Exercise goal
After locating the line that contains "u) eqn:Hu; [|done]." in the data below, set down exactly that line and each one after it through the line that contains "(∀ t s q, (t, s, q)", and nothing more.

Task inputs
(* ===== verification/TasksProps.v ===== *)
(** * Properties of the scheduler

    The theorems about tasks.c, in terms of what a kernel state shows: the list
    an item is in ([state_in], [event_in]), a task's priority ([prio]), whether
    it is [ready]. *)
From S2P Require Import Prelude KList KListSpec KListProps Tasks TasksView TasksInv TasksTick.
From S2P Require Import TasksSwitch TasksBlock TasksResume TasksDelay TasksOps TasksSuspend TasksPrio TasksEvents.
From S2P Require Import TasksTime TasksCreate TasksMachine TasksTrace TasksCheck TasksWaiters.

(** A ready task that no ready task beats. *)
Definition best (k : kernel) (t : Z) : Prop :=
  ready k t = true ∧ ∀ u p q, ready k u = true → prio k u = Some p → prio k t = Some q → p ≤ q.

(** The tasks for which this holds, by evaluation. *)
Definition tasks (k : kernel) : list Z := (map_to_list (k_tcbs k)).*1.
Definition bestb (k : kernel) (t : Z) : bool :=
  ready k t && forallb (λ u, negb (ready k u) || (default 0 (prio k u) <=? default 0 (prio k t))) (tasks k).
Definition best_tasks (k : kernel) : list Z := filter (λ t, bestb k t = true) (tasks k).

Lemma ready_prio k t : ready k t = true → ∃ x, k_tcbs k !! t = Some x ∧ prio k t = Some (uxPriority x).
Proof. unfold ready, prio. destruct (k_tcbs k !! t) as [x|]; [eauto|done]. Qed.
Lemma elem_of_tasks k t : t ∈ tasks k ↔ is_Some (k_tcbs k !! t).
Proof.
  unfold tasks. rewrite list_elem_of_fmap. split.
  - intros ([u x] & -> & Hin%elem_of_map_to_list). eauto.
  - intros [x Hx]. exists (t, x). by rewrite elem_of_map_to_list.
Qed.
Lemma elem_of_best_tasks k t : t ∈ best_tasks k ↔ best k t.
Proof.
  unfold best_tasks, best, bestb. rewrite list_elem_of_filter, andb_true_iff, forallb_forall. split.
  - intros [[Hr Hb] _]. split; [done|]. intros u p q Hu Hp Hq.
    destruct (ready_prio k u Hu) as (x & Hx & _).
    assert (u ∈ tasks k) as Hin by (apply elem_of_tasks; eauto). apply list_elem_of_In in Hin.
    specialize (Hb u Hin). rewrite Hu, Hp, Hq in Hb. by apply Z.leb_le in Hb.
  - intros [Hr Hb]. destruct (ready_prio k t Hr) as (y & Hy & Hq). split; [split; [done|]|].
    + intros u Hin%list_elem_of_In. destruct (ready k u) eqn:Hu; [|done].
      destruct (ready_prio k u Hu) as (x & Hx & Hp). rewrite Hp, Hq. simpl. apply Z.leb_le. by eapply Hb.
    + apply elem_of_tasks. eauto.
Qed.
Lemma best_tasks_nodup k : NoDup (best_tasks k).
Proof. apply NoDup_filter, NoDup_fst_map_to_list. Qed.

Section props.
Context (idle : Z).

(** *** The whole machine *)

(** C1: safety of the scheduler.  Take the state after reset, create any
    non-empty set of tasks, start the kernel, then let the tasks and the
    interrupts make any sequence of the modelled calls that obeys the rules of
    the API (tick, PendSV, delays, suspension, priorities, inheritance,
    creation, scheduler suspension): start-up succeeds, and in every state
    reached each enabled call runs to completion (no [configASSERT] fails, no
    [NULL] or stale pointer is followed, no loop runs on), and whenever no
    context switch is pending no ready task has a higher priority than the
    running one. *)
Theorem scheduler_safe k0 m ts stack p :
  at_reset k0 m → NoDup (ts.*1.*1) → (idle, stack, p) ∈ ts →
  (∀ t s q, (t, s, q) ∈ ts → 0 ≤ q < configMAX_PRIORITIES) →
  Z.of_nat (length ts) < 1000000 →
  wp (createTasks ts ;> startKernel) (λ _ k1, ∀ k, rtc (kstep idle) k1 k →
    (∀ a, enabled idle k a = true → ∃ k', run_action a k = ROk (tt, k')) ∧
    (settled k = true → ∀ t q, ready k t = true → prio k t = Some q →
       ∃ c r, pxCurrentTCB k = Some c ∧ prio k c = Some r ∧ q ≤ r)) k0.
Proof.
  intros Hr Hnd Hin Hp Hlen. eapply wp_mono.
  { apply (wp_boot k0 m ts Hr); [by intros ->; apply not_elem_of_nil in Hin|done..]. }
  intros _ k1 (v1 & Hb & _) k Hsteps.
  assert (kernel_ok idle k) as Hk.
  { eapply kernel_ok_steps; [|exact Hsteps]. exists v1. by eapply booted_kok. }
  split.
  - intros a He. destruct Hk as [v Hk].
    destruct (wp_ok _ _ _ (wp_run_action idle a k v Hk He)) as ([] & k' & Hrun & _). by exists k'.
  - intros Hs t q Hrd Hq. by apply (kernel_ok_highest idle k t q Hk Hs).
Qed.

(** *** The tick *)

(** C2: [xTaskIncrementTick] with the scheduler running: the tick counter
    advances modulo 2^32, exactly the tasks of the delayed list in use whose
    wake-up time has been reached become ready (and leave the event list they
    waited on), every other task stays in its lists, and a context switch is
    requested when a task so readied beats the running one. *)
Theorem xTaskIncrementTick_exact k :
  kernel_ok idle k → uxSchedulerSuspended k = 0 →
  wp xTaskIncrementTick (λ b k',
    kernel_ok idle (if b then k' <| pendsv := true |> else k') ∧
    xTickCount k' = wrap32 (xTickCount k + 1) ∧ k_tcbs k' = k_tcbs k ∧
    ∀ t, is_Some (k_tcbs k !! t) →
      if bool_decide (state_in k t = Some (next_delayed k)) && (wake_at k t <=? next_tick k)
      then ready k' t = true ∧ event_in k' t = None ∧ (prio_above_current k t → b = true)
      else state_in k' t = state_in k t ∧ event_in k' t = event_in k t) k.
Proof.
  intros [v Hk] Hs. pose proof Hk as [Hinv _ _].
  eapply wp_mono; [by apply (wp_xTaskIncrementTick k v)|]. intros b k' (v' & Hspec).
  pose proof (ts_inv _ _ _ _ _ Hspec) as Hinv'.
  pose proof (tk_frame _ _ (ts_ticked _ _ _ _ _ Hspec)) as Hfr.
  split_and!; [exists v'; by eapply tick_kok|apply Hspec|apply Hfr|].
  intros t [x Hx]. pose proof (ts_woken _ _ _ _ _ Hspec) as Hw.
  assert (bool_decide (state_in k t = Some (next_delayed k)) && (wake_at k t <=? next_tick k) = true
    ↔ t ∈ due_tasks k v) as Hdue.
  { rewrite (due_tasks_iff k v t (ki_lists _ _ _ Hinv)) by
      (destruct (next_delayed_which k v _ Hinv) as [[? _]|[? _]]; auto).
    rewrite andb_true_iff, bool_decide_eq_true, Z.leb_le, (state_in_iff k v Hinv).
    by rewrite (wake_at_eq k v Hinv) by eauto. }
  assert (∀ i l, itask i = t → t ∉ due_tasks k v → in_list v' i l ↔ in_list v i l) as Hsame.
  { intros i l Hi Hn. rewrite (Hw i l), Hi. by rewrite decide_False. }
  destruct (_ && _).
  - assert (t ∈ due_tasks k v) as Hin by by apply Hdue. split_and!.
    + apply (ready_iff k' v' Hinv' t x); [by rewrite (sb_tcbs _ _ Hfr)|].
      apply Hw. simpl. rewrite decide_True by done. split; [done|by exists x].
    + apply (event_in_none k' v' Hinv'). intros l Hl%Hw. simpl in Hl.
      rewrite decide_True in Hl by done. by destruct Hl.
    + intros Hab. apply (ts_switch _ _ _ _ _ Hspec). right. left. by exists t.
  - assert (t ∉ due_tasks k v) as Hin by by rewrite <- Hdue.
    assert (∀ (o o' : option lid), (∀ l, o = Some l ↔ o' = Some l) → o = o') as Hopt.
    { intros [l|] [l'|] Ho; try done; [by destruct (proj1 (Ho l) eq_refl)|by destruct (proj1 (Ho l) eq_refl)|
        by destruct (proj2 (Ho l') eq_refl)]. }
    split; apply Hopt; intros l.
    + by rewrite (state_in_iff k' v' Hinv'), (state_in_iff k v Hinv), Hsame.
    + by rewrite (event_in_iff k' v' Hinv'), (event_in_iff k v Hinv), Hsame.
Qed.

Response area
    + intros u Hin%list_elem_of_In. destruct (ready k u) eqn:Hu; [|done].
      destruct (ready_prio k u Hu) as (x & Hx & Hp). rewrite Hp, Hq. simpl. apply Z.leb_le. by eapply Hb.
    + apply elem_of_tasks. eauto.
Qed.
Lemma best_tasks_nodup k : NoDup (best_tasks k).
Proof. apply NoDup_filter, NoDup_fst_map_to_list. Qed.

Section props.
Context (idle : Z).

(** *** The whole machine *)

(** C1: safety of the scheduler.  Take the state after reset, create any
    non-empty set of tasks, start the kernel, then let the tasks and the
    interrupts make any sequence of the modelled calls that obeys the rules of
    the API (tick, PendSV, delays, suspension, priorities, inheritance,
    creation, scheduler suspension): start-up succeeds, and in every state
    reached each enabled call runs to completion (no [configASSERT] fails, no
    [NULL] or stale pointer is followed, no loop runs on), and whenever no
    context switch is pending no ready task has a higher priority than the
    running one. *)
Theorem scheduler_safe k0 m ts stack p :
  at_reset k0 m → NoDup (ts.*1.*1) → (idle, stack, p) ∈ ts →
  (∀ t s q, (t, s, q) ∈ ts → 0 ≤ q < configMAX_PRIORITIES) →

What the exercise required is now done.